Since the surprising result of the late 1990’s–that long-wavelength waves can penetrate a slotted sheet of metal [1]–researchers have been investigating the curious interactions of electromagnetic waves with similar structures. Jung-Tsung Shen, Peter Catrysse, and Shanhui Fan of Stanford University in California imagined a series of metal strips stacked somewhat like the slats of a Venetian blind positioned to let in daylight, except with strips fatter than the spaces between them. They used classical electromagnetic theory to calculate what happens when waves encounter the structure. Even though electric fields can’t exist inside the metal, waves whose magnetic field is parallel to the slats can set up an electromagnetic disturbance that propagates through the narrow gaps, in effect reconstituting the incident waves on the other side of the structure. Shen and his colleagues found that if the wavelength is much longer than the gap size, the “blind” acts almost exactly like a slab of glass with an extra-slow speed for light propagation.

The light speed depends only on the relative dimensions of slats and gaps, not on the materials used. It can therefore go much lower than the values obtainable in commonly used optical materials, such as gallium arsenide and indium phosphide, Shen says.

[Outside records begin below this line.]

Lemma sendStreamingMessage_frame text sequenceId a mode w r w' :
  sendStreamingMessage env outside text sequenceId a mode w = (r, w') ->
  (exists ms,
      marks (chronicle w') = ms ++ marks (chronicle w)
      /\ (attempts ms <= 3)%nat
      /\ 0 <= totalWait ms <= 4500)
  /\ issued isDeleteSession (chronicle w') = issued isDeleteSession (chronicle w)
  /\ (issued isPostMessage (chronicle w') <= S (issued isPostMessage (chronicle w)))%nat
  /\ (forall e, r = Throw e -> isAxiosError e = false)
  /\ (sessionsIdentified w -> sessionsIdentified w')
  /\ (forall c, tokenCache w = Some c ->
                tokenCache w' = Some c
                /\ issued isTokenRequest (chronicle w')
                   = issued isTokenRequest (chronicle w)).
Proof.
  rewrite sendStreamingMessage_steps.
  assert (Hnone : forall reason wa e wb,
             sendStreamingMessageCatch reason wa = (Throw e, wb) ->
             isAxiosError e = false
             /\ wb = logLine (LogError "Streaming message failed:" reason) wa).
  { intros reason wa e wb H.
    destruct (sendStreamingMessageCatch_plain reason wa) as (e' & E & He).
    rewrite E in H. injection H as <- <-. auto. }
  assert (Hthrows : forall reason wa, exists e,
             sendStreamingMessageCatch reason wa
             = (Throw e, logLine (LogError "Streaming message failed:" reason) wa)
             /\ isAxiosError e = false)
    by exact sendStreamingMessageCatch_plain.
  assert (Hstay : forall reason,
             sendStreamingMessageCatch reason w = (r, w') ->
             (exists ms, marks (chronicle w') = ms ++ marks (chronicle w)
                         /\ (attempts ms <= 3)%nat /\ 0 <= totalWait ms <= 4500)
             /\ issued isDeleteSession (chronicle w') = issued isDeleteSession (chronicle w)
             /\ (issued isPostMessage (chronicle w')
                 <= S (issued isPostMessage (chronicle w)))%nat
             /\ (forall e, r = Throw e -> isAxiosError e = false)
             /\ (sessionsIdentified w -> sessionsIdentified w')
             /\ (forall c, tokenCache w = Some c ->
                           tokenCache w' = Some c
                           /\ issued isTokenRequest (chronicle w')
                              = issued isTokenRequest (chronicle w))).
  { intros reason. destruct (Hthrows reason w) as (e & -> & He). intros [= <- <-].
    split; [exists []; simpl; repeat split; lia|]. simpl.
    split; [reflexivity|]. split; [lia|].
    split; [intros e0 [= <-]; exact He|]. split; [auto|]. auto. }
  destruct (emptyText text); [apply Hstay|].
  destruct (negativeNumber sequenceId); [apply Hstay|].
  destruct (getCredentials env outside mode w) as [[c|e] w1] eqn:Hc;
    destruct (getCredentials_frame env outside _ _ _ _ Hc) as (Hs & Hm & _ & Hd & Hp);
    pose proof (fun c0 H => getCredentials_warm env outside mode w c0 _ _ H Hc) as Hwarm.
  2: { destruct (Hthrows e w1) as (e' & -> & He). intros [= <- <-].
       cbn [chronicle logLine emit sessionCache tokenCache].
       split; [exists []; rewrite Hm; simpl; repeat split; lia|].
       split; [exact Hd|]. split; [rewrite Hp; lia|].
       split; [intros e0 [= <-]; exact He|].
       split; [intros Hinv k s H0; apply (Hinv k s); rewrite <- Hs; exact H0|]. exact Hwarm. }
  destruct (getSession env outside a mode w1) as [[s|e] w2] eqn:Hg;
    destruct (getSession_frame env outside _ _ _ _ _ Hg)
      as ((ms & M2 & B2) & D2 & P2 & X2 & _ & _ & I2 & T2).
  2: { destruct (Hthrows e w2) as (e' & -> & He). intros [= <- <-].
       cbn [chronicle logLine emit sessionCache tokenCache].
       split; [exists ms; rewrite M2, Hm; auto|].
       split; [rewrite D2; exact Hd|]. split; [rewrite P2, Hp; lia|].
       split; [intros e0 [= <-]; exact He|].
       split; [intros Hinv; apply I2; intros k' s' H0; apply (Hinv k' s');
               rewrite <- Hs; exact H0|].
       intros c0 H0. destruct (Hwarm c0 H0) as [Ht Hn]. destruct (T2 c0 Ht) as [Ht2 Hn2].
       split; [exact Ht2|congruence]. }
  cbv zeta.
  match goal with |- context [emit ?ev w2] => set (post := ev) end.
  assert (Hcommon :
            (exists ms0, marks (chronicle (emit post w2)) = ms0 ++ marks (chronicle w)
                         /\ (attempts ms0 <= 3)%nat /\ 0 <= totalWait ms0 <= 4500)
            /\ issued isDeleteSession (chronicle (emit post w2))
               = issued isDeleteSession (chronicle w)
            /\ (issued isPostMessage (chronicle (emit post w2))
                <= S (issued isPostMessage (chronicle w)))%nat
            /\ (sessionsIdentified w -> sessionsIdentified (emit post w2))
            /\ (forall c0, tokenCache w = Some c0 ->
                           tokenCache (emit post w2) = Some c0
                           /\ issued isTokenRequest (chronicle (emit post w2))
                              = issued isTokenRequest (chronicle w))).
  { split; [exists ms; simpl; rewrite M2, Hm; auto|].
    split; [change (issued isDeleteSession (chronicle w2)
                    = issued isDeleteSession (chronicle w)); congruence|].
    split; [change (S (issued isPostMessage (chronicle w2))
                    <= S (issued isPostMessage (chronicle w)))%nat; rewrite P2, Hp; lia|].
    split; [intros Hinv; apply I2; intros k' s' H0; apply (Hinv k' s');
            rewrite <- Hs; exact H0|].
    intros c0 H0. destruct (Hwarm c0 H0) as [Ht Hn]. destruct (T2 c0 Ht) as [Ht2 Hn2].
    split; [exact Ht2|].
    change (issued isTokenRequest (chronicle w2) = issued isTokenRequest (chronicle w)).
    congruence. }
  destruct Hcommon as (C1 & C2 & C3 & C4 & C5).
  destruct (streams outside _) as [data|reason].
  - intros [= <- <-]. repeat (split; [assumption || discriminate|]). exact C5.
  - destruct (Hthrows reason (emit post w2)) as (e' & -> & He). intros [= <- <-].
    split; [exact C1|]. split; [exact C2|]. split; [exact C3|].
    split; [intros e0 [= <-]; exact He|]. split; [exact C4|]. exact C5.
Qed.

End Budgets.

Section Guarantees.
Context (env : Env) (outside : Outside).

Lemma prefix_append p m : String.prefix p (p +:+ m) = true.
Proof.
  induction p as [|c p IH]; simpl.
  - destruct m; reflexivity.
  - destruct (ascii_dec c c); [exact IH|congruence].
Qed.

(** X2: whatever the outside answers, one [newSession] issues at most three
    session POSTs, waits at most 4500 ms in total, and leaves the session
    cache as it found it. *)
Theorem newSession_budget a mode w :
  exists ms,
    marks (chronicle (snd (newSession env outside a mode w))) = ms ++ marks (chronicle w)
    /\ (attempts ms <= 3)%nat
    /\ 0 <= totalWait ms <= 4500
    /\ sessionCache (snd (newSession env outside a mode w)) = sessionCache w.
Proof.
  destruct (newSession env outside a mode w) as [r w'] eqn:E.
  destruct (newSession_frame env outside _ _ _ _ _ E) as (S1 & (ms & M & A & B) & _).
  exists ms. simpl. auto.
Qed.

(** X3: once direct-mode credentials are cached, no operation drops them or
    asks the token endpoint again. *)
Theorem cached_token_is_reused c w :
  tokenCache w = Some c ->
  (forall a mode, tokenKept c w (snd (newSession env outside a mode w)))
  /\ (forall a mode, tokenKept c w (snd (getSession env outside a mode w)))
  /\ (forall mode, tokenKept c w (snd (endSession env outside mode w)))
  /\ (forall text sequenceId a mode,
         tokenKept c w (snd (sendStreamingMessage env outside text sequenceId a mode w))).
Proof.
  intros Hwarm. unfold tokenKept. repeat apply conj.
  - intros a mode. destruct (newSession env outside a mode w) as [r w'] eqn:E.
    destruct (newSession_frame env outside _ _ _ _ _ E) as (_ & _ & _ & _ & _ & T).
    exact (T c Hwarm).
  - intros a mode. destruct (getSession env outside a mode w) as [r w'] eqn:E.
    destruct (getSession_frame env outside _ _ _ _ _ E) as (_ & _ & _ & _ & _ & _ & _ & T).
    exact (T c Hwarm).
  - intros mode. destruct (endSession env outside mode w) as [r w'] eqn:E.
    destruct (endSession_frame env outside _ _ _ _ E) as (_ & _ & _ & _ & T & _).
    exact (T c Hwarm).
  - intros text sequenceId a mode.
    destruct (sendStreamingMessage env outside text sequenceId a mode w) as [r w'] eqn:E.
    destruct (sendStreamingMessage_frame env outside _ _ _ _ _ _ _ E)
      as (_ & _ & _ & _ & _ & T).
    exact (T c Hwarm).
Qed.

The Stanford researchers were further surprised, Shen adds, to find a second kind of wave propagation in the structure. In what they call a waveguide mode, the Stanford team found that waves will travel laterally through the structure, with the light energy propagating from one gap to the next. Here again the gaps sustain the oscillating fields, which spread out beyond the structure, allowing the gap-to-gap communication. In this case, too, the structure behaves like a slab of transparent material.

Because real metals do not have perfect electrical conductivity, as the researchers assumed in their analysis, an actual series of slats will show small additional effects not revealed by the team’s calculations, Shen says. But the underlying equivalence will hold true, he adds, and will simplify the design of devices with such structures. A structure that mimics a material with extreme optical properties could allow some devices to be made smaller than conventional materials would allow. There would also be smaller leakage of light at the interface between such a structure and an ordinary material.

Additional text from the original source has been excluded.